[[ Dataset extract, beginning ]]

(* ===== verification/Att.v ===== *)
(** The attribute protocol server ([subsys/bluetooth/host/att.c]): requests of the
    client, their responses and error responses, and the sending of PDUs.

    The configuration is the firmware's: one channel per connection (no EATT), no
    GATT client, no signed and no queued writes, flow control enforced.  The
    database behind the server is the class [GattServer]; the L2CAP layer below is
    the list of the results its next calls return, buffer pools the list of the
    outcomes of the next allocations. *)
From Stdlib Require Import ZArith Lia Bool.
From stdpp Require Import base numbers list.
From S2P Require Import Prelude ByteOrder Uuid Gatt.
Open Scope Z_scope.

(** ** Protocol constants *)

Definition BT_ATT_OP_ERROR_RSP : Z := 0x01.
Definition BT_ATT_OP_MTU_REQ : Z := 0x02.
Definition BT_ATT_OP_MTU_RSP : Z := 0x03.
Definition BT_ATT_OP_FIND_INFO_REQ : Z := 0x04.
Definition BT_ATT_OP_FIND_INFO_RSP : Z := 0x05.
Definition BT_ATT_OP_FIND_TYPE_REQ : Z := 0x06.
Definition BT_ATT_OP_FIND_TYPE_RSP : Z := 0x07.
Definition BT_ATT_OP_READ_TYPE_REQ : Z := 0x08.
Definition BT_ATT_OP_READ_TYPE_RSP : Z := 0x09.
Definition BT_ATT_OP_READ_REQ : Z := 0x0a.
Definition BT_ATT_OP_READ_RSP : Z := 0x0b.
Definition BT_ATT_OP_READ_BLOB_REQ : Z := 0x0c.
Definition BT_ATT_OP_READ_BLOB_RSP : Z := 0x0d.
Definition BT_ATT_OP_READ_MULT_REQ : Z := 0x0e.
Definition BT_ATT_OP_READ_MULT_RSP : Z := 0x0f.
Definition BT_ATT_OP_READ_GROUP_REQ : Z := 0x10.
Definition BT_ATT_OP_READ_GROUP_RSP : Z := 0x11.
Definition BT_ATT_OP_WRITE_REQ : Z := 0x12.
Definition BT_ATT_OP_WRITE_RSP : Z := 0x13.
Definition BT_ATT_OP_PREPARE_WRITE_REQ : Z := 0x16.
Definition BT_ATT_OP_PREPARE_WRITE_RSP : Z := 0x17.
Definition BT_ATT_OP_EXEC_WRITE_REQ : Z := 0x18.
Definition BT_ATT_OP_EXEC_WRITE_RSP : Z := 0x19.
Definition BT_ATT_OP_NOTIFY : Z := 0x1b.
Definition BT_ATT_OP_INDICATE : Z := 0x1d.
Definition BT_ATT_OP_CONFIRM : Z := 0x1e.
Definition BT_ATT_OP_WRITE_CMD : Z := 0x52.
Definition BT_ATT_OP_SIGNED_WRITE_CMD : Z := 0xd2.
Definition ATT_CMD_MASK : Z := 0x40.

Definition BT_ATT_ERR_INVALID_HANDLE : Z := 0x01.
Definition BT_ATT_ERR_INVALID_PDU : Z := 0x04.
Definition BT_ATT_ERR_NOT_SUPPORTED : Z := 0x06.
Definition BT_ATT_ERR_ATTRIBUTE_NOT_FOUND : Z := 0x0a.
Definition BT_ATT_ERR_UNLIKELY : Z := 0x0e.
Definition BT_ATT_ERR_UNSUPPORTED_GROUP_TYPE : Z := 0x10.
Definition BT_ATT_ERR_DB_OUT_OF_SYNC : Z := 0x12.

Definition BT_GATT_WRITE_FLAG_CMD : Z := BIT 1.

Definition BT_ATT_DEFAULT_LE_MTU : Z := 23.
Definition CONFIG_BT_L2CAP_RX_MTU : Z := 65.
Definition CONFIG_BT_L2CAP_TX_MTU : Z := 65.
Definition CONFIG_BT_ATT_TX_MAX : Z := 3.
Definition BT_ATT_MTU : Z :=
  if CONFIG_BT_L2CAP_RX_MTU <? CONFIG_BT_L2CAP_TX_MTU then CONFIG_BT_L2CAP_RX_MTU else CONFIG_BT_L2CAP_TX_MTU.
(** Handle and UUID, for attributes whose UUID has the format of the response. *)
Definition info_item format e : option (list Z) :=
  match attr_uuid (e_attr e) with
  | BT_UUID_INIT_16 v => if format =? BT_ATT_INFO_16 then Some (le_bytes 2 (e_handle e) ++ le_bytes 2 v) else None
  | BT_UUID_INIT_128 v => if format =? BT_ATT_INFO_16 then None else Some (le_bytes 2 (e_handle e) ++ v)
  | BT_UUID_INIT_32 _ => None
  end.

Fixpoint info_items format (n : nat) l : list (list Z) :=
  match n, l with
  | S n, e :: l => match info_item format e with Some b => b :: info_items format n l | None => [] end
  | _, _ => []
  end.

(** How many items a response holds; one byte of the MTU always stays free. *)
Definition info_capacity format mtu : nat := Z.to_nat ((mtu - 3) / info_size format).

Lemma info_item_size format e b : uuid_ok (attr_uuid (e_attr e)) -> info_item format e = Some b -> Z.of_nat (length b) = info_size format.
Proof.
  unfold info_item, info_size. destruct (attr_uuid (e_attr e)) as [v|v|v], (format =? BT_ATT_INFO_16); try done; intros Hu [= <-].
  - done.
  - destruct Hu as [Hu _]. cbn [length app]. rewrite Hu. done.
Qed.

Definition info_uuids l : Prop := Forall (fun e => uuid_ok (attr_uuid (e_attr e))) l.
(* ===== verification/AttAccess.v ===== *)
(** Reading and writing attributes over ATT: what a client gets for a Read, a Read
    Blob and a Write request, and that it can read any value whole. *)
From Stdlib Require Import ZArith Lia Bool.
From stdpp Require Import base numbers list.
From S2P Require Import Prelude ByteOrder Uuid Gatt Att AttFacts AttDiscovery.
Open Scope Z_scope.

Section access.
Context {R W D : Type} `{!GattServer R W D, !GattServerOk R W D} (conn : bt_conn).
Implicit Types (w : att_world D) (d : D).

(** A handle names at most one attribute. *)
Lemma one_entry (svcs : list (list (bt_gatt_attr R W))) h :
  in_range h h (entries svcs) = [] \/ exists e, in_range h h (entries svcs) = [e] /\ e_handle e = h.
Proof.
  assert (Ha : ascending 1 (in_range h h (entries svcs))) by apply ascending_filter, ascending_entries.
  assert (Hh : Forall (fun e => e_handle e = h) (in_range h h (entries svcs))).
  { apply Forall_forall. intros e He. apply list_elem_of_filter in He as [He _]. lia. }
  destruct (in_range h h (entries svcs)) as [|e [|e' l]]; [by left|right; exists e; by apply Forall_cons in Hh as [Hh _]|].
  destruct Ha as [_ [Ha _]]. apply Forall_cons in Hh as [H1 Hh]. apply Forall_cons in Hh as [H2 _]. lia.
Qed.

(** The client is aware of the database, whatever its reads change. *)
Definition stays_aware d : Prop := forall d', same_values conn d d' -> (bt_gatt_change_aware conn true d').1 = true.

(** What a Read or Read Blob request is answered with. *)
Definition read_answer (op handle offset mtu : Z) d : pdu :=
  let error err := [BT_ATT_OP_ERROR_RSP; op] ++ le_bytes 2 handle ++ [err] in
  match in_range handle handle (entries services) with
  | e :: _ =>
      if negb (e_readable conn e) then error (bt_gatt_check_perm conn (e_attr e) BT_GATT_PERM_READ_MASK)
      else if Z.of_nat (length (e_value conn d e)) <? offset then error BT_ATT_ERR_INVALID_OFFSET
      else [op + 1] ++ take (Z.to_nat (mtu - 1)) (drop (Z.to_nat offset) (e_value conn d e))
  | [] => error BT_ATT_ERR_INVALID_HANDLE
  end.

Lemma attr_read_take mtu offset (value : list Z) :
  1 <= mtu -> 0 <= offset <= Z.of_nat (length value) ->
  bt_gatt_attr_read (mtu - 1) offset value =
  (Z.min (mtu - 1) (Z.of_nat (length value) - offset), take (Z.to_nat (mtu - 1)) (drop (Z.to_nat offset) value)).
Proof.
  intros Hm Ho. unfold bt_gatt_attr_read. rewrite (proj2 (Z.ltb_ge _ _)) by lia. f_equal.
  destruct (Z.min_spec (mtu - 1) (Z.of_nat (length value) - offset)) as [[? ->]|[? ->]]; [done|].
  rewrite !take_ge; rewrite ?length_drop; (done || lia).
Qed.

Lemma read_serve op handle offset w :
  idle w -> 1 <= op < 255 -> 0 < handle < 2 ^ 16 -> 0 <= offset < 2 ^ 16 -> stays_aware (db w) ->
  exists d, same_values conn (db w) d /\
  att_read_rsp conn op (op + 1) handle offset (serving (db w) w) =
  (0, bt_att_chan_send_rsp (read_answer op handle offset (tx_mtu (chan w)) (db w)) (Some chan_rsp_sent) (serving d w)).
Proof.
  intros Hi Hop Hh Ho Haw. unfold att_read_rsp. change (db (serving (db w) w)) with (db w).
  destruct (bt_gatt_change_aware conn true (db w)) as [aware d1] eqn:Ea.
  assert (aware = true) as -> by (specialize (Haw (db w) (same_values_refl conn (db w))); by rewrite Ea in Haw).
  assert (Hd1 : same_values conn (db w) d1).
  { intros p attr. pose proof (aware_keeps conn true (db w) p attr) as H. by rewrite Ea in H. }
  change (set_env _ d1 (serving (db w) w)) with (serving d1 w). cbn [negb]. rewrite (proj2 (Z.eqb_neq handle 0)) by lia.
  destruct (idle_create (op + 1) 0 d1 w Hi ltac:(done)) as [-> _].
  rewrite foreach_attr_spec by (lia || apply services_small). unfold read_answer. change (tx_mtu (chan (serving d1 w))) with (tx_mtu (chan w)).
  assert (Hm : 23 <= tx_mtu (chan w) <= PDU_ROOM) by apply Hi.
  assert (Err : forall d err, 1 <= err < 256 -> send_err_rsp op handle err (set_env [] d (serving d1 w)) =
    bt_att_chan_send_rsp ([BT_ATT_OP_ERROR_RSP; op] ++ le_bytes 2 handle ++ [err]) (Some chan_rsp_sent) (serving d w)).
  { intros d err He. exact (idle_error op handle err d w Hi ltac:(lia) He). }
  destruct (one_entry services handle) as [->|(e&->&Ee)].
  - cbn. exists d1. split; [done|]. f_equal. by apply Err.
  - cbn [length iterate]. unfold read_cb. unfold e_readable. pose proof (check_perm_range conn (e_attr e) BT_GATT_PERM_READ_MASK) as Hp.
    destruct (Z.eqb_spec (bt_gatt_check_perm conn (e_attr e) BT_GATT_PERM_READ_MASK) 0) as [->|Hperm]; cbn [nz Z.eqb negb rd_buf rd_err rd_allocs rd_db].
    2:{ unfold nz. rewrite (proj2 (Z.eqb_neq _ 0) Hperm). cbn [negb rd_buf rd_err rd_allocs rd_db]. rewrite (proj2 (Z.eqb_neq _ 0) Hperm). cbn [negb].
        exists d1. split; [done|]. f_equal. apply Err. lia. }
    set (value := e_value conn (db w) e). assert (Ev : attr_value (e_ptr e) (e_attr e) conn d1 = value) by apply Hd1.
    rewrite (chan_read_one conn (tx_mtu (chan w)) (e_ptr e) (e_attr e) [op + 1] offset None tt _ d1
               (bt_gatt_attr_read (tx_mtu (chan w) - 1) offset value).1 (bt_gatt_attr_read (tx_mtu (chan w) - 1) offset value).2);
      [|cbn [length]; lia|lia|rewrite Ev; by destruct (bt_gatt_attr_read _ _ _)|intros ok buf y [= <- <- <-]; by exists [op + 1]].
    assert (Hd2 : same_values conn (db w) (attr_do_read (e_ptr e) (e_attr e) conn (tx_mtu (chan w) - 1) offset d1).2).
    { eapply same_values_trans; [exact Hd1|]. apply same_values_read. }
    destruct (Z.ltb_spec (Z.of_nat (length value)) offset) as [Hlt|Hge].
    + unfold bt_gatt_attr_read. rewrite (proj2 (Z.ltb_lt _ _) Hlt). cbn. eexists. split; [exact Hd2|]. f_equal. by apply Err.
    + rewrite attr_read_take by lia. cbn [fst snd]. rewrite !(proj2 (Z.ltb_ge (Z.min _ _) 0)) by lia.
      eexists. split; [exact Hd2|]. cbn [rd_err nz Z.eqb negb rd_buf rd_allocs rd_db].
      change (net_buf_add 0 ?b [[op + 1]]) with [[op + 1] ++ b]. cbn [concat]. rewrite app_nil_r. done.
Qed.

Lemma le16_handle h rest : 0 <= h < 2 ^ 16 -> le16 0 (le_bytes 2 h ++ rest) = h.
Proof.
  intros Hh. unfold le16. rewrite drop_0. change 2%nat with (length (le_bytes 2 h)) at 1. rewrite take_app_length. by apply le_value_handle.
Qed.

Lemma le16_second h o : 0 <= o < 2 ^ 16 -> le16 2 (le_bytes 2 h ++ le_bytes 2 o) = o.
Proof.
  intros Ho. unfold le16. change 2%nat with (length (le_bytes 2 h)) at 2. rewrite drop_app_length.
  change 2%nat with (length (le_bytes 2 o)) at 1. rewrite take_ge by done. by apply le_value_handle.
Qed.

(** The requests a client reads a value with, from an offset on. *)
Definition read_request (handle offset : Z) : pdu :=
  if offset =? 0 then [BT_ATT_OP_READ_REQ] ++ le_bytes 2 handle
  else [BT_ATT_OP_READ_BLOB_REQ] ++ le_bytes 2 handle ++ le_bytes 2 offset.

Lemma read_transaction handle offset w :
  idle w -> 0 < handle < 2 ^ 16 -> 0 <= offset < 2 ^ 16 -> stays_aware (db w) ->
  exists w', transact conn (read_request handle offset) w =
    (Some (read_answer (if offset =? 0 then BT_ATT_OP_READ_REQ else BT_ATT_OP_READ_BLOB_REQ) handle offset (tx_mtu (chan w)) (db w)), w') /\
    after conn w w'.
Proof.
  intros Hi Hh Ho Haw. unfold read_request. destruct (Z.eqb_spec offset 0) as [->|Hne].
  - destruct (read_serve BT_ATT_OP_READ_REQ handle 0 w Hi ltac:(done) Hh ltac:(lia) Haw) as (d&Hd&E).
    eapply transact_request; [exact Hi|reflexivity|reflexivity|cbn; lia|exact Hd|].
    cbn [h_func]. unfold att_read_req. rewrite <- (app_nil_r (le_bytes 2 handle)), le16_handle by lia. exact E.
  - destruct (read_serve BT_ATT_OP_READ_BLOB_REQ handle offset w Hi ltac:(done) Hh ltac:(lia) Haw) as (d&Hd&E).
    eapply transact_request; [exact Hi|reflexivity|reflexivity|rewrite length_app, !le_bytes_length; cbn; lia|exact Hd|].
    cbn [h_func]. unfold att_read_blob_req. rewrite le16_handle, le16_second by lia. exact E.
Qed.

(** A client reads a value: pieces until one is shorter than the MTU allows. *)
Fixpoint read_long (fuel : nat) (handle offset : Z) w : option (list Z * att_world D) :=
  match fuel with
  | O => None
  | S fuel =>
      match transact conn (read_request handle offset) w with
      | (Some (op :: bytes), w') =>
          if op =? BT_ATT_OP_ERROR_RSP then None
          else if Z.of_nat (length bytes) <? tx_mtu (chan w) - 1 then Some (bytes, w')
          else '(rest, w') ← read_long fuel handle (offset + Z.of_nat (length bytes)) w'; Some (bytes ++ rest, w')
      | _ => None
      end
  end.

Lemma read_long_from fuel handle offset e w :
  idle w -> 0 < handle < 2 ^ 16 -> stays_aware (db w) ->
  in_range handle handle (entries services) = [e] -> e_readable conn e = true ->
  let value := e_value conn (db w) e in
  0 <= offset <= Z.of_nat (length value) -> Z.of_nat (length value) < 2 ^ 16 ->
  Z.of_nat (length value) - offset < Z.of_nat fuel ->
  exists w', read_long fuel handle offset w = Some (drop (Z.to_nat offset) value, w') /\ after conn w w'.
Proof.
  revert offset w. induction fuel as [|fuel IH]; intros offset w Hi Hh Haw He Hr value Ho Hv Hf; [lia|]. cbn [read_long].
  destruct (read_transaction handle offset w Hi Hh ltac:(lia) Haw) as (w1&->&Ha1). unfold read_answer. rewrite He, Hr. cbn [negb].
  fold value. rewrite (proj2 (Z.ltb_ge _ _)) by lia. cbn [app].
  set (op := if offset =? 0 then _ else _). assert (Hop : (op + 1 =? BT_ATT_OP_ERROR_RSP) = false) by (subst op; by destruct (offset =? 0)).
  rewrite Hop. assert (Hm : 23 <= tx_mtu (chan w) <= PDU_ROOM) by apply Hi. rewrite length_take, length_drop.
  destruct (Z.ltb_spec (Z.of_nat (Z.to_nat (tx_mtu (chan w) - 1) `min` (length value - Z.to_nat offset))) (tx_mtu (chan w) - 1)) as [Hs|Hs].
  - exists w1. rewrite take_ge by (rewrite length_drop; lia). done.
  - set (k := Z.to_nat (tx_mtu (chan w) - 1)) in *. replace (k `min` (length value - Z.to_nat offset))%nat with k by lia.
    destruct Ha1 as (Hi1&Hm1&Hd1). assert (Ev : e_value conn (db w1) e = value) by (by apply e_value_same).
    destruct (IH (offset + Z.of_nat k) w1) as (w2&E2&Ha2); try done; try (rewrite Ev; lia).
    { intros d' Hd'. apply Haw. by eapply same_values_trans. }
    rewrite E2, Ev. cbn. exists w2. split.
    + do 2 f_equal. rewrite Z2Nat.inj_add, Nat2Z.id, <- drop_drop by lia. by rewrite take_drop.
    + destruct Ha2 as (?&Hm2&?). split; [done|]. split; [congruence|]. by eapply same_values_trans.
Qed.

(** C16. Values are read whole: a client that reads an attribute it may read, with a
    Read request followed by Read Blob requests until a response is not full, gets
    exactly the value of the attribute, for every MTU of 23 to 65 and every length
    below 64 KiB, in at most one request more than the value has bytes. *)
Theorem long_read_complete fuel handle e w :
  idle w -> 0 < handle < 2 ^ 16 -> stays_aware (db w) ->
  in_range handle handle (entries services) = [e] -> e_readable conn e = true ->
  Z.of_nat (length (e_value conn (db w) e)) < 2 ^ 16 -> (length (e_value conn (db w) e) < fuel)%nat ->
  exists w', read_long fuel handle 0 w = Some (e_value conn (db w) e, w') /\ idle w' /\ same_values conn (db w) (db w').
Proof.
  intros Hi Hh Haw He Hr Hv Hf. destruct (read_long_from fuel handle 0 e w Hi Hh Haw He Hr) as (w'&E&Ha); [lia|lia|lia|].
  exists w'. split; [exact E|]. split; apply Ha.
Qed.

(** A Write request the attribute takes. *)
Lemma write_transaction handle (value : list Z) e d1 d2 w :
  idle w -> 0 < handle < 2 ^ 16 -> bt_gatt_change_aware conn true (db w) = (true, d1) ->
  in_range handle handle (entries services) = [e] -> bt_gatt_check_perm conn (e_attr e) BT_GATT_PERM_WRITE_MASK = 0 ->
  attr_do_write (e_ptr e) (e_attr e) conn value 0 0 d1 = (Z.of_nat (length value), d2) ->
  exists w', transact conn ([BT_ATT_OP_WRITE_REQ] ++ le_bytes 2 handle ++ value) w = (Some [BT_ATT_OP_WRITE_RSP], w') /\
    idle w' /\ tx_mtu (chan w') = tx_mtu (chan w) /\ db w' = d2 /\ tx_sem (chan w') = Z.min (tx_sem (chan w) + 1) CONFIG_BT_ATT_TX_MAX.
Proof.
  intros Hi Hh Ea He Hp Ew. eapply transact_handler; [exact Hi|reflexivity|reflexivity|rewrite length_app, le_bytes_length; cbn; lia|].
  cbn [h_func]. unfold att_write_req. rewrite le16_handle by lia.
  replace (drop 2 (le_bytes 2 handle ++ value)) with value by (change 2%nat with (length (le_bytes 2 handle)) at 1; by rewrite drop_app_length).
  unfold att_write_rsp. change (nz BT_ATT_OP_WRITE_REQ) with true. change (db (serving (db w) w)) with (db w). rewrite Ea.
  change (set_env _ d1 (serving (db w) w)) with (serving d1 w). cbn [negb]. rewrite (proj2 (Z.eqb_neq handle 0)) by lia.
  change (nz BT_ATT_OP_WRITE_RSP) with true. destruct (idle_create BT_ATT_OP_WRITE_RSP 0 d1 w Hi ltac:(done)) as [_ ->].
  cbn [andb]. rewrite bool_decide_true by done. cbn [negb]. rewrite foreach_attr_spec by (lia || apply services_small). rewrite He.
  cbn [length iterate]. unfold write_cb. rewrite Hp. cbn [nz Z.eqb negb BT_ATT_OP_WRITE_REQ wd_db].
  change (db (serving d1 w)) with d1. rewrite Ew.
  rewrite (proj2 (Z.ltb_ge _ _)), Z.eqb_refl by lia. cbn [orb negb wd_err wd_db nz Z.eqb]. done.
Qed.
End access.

[[ Dataset extract, end ]]

Directions for this task: In the listing above, find the line with "let error err" and the line with "assert (Err : forall". Output those two lines and every line between them, exactly as written.

Exercise response:
  let error err := [BT_ATT_OP_ERROR_RSP; op] ++ le_bytes 2 handle ++ [err] in
  match in_range handle handle (entries services) with
  | e :: _ =>
      if negb (e_readable conn e) then error (bt_gatt_check_perm conn (e_attr e) BT_GATT_PERM_READ_MASK)
      else if Z.of_nat (length (e_value conn d e)) <? offset then error BT_ATT_ERR_INVALID_OFFSET
      else [op + 1] ++ take (Z.to_nat (mtu - 1)) (drop (Z.to_nat offset) (e_value conn d e))
  | [] => error BT_ATT_ERR_INVALID_HANDLE
  end.

Lemma attr_read_take mtu offset (value : list Z) :
  1 <= mtu -> 0 <= offset <= Z.of_nat (length value) ->
  bt_gatt_attr_read (mtu - 1) offset value =
  (Z.min (mtu - 1) (Z.of_nat (length value) - offset), take (Z.to_nat (mtu - 1)) (drop (Z.to_nat offset) value)).
Proof.
  intros Hm Ho. unfold bt_gatt_attr_read. rewrite (proj2 (Z.ltb_ge _ _)) by lia. f_equal.
  destruct (Z.min_spec (mtu - 1) (Z.of_nat (length value) - offset)) as [[? ->]|[? ->]]; [done|].
  rewrite !take_ge; rewrite ?length_drop; (done || lia).
Qed.

Lemma read_serve op handle offset w :
  idle w -> 1 <= op < 255 -> 0 < handle < 2 ^ 16 -> 0 <= offset < 2 ^ 16 -> stays_aware (db w) ->
  exists d, same_values conn (db w) d /\
  att_read_rsp conn op (op + 1) handle offset (serving (db w) w) =
  (0, bt_att_chan_send_rsp (read_answer op handle offset (tx_mtu (chan w)) (db w)) (Some chan_rsp_sent) (serving d w)).
Proof.
  intros Hi Hop Hh Ho Haw. unfold att_read_rsp. change (db (serving (db w) w)) with (db w).
  destruct (bt_gatt_change_aware conn true (db w)) as [aware d1] eqn:Ea.
  assert (aware = true) as -> by (specialize (Haw (db w) (same_values_refl conn (db w))); by rewrite Ea in Haw).
  assert (Hd1 : same_values conn (db w) d1).
  { intros p attr. pose proof (aware_keeps conn true (db w) p attr) as H. by rewrite Ea in H. }
  change (set_env _ d1 (serving (db w) w)) with (serving d1 w). cbn [negb]. rewrite (proj2 (Z.eqb_neq handle 0)) by lia.
  destruct (idle_create (op + 1) 0 d1 w Hi ltac:(done)) as [-> _].
  rewrite foreach_attr_spec by (lia || apply services_small). unfold read_answer. change (tx_mtu (chan (serving d1 w))) with (tx_mtu (chan w)).
  assert (Hm : 23 <= tx_mtu (chan w) <= PDU_ROOM) by apply Hi.
  assert (Err : forall d err, 1 <= err < 256 -> send_err_rsp op handle err (set_env [] d (serving d1 w)) =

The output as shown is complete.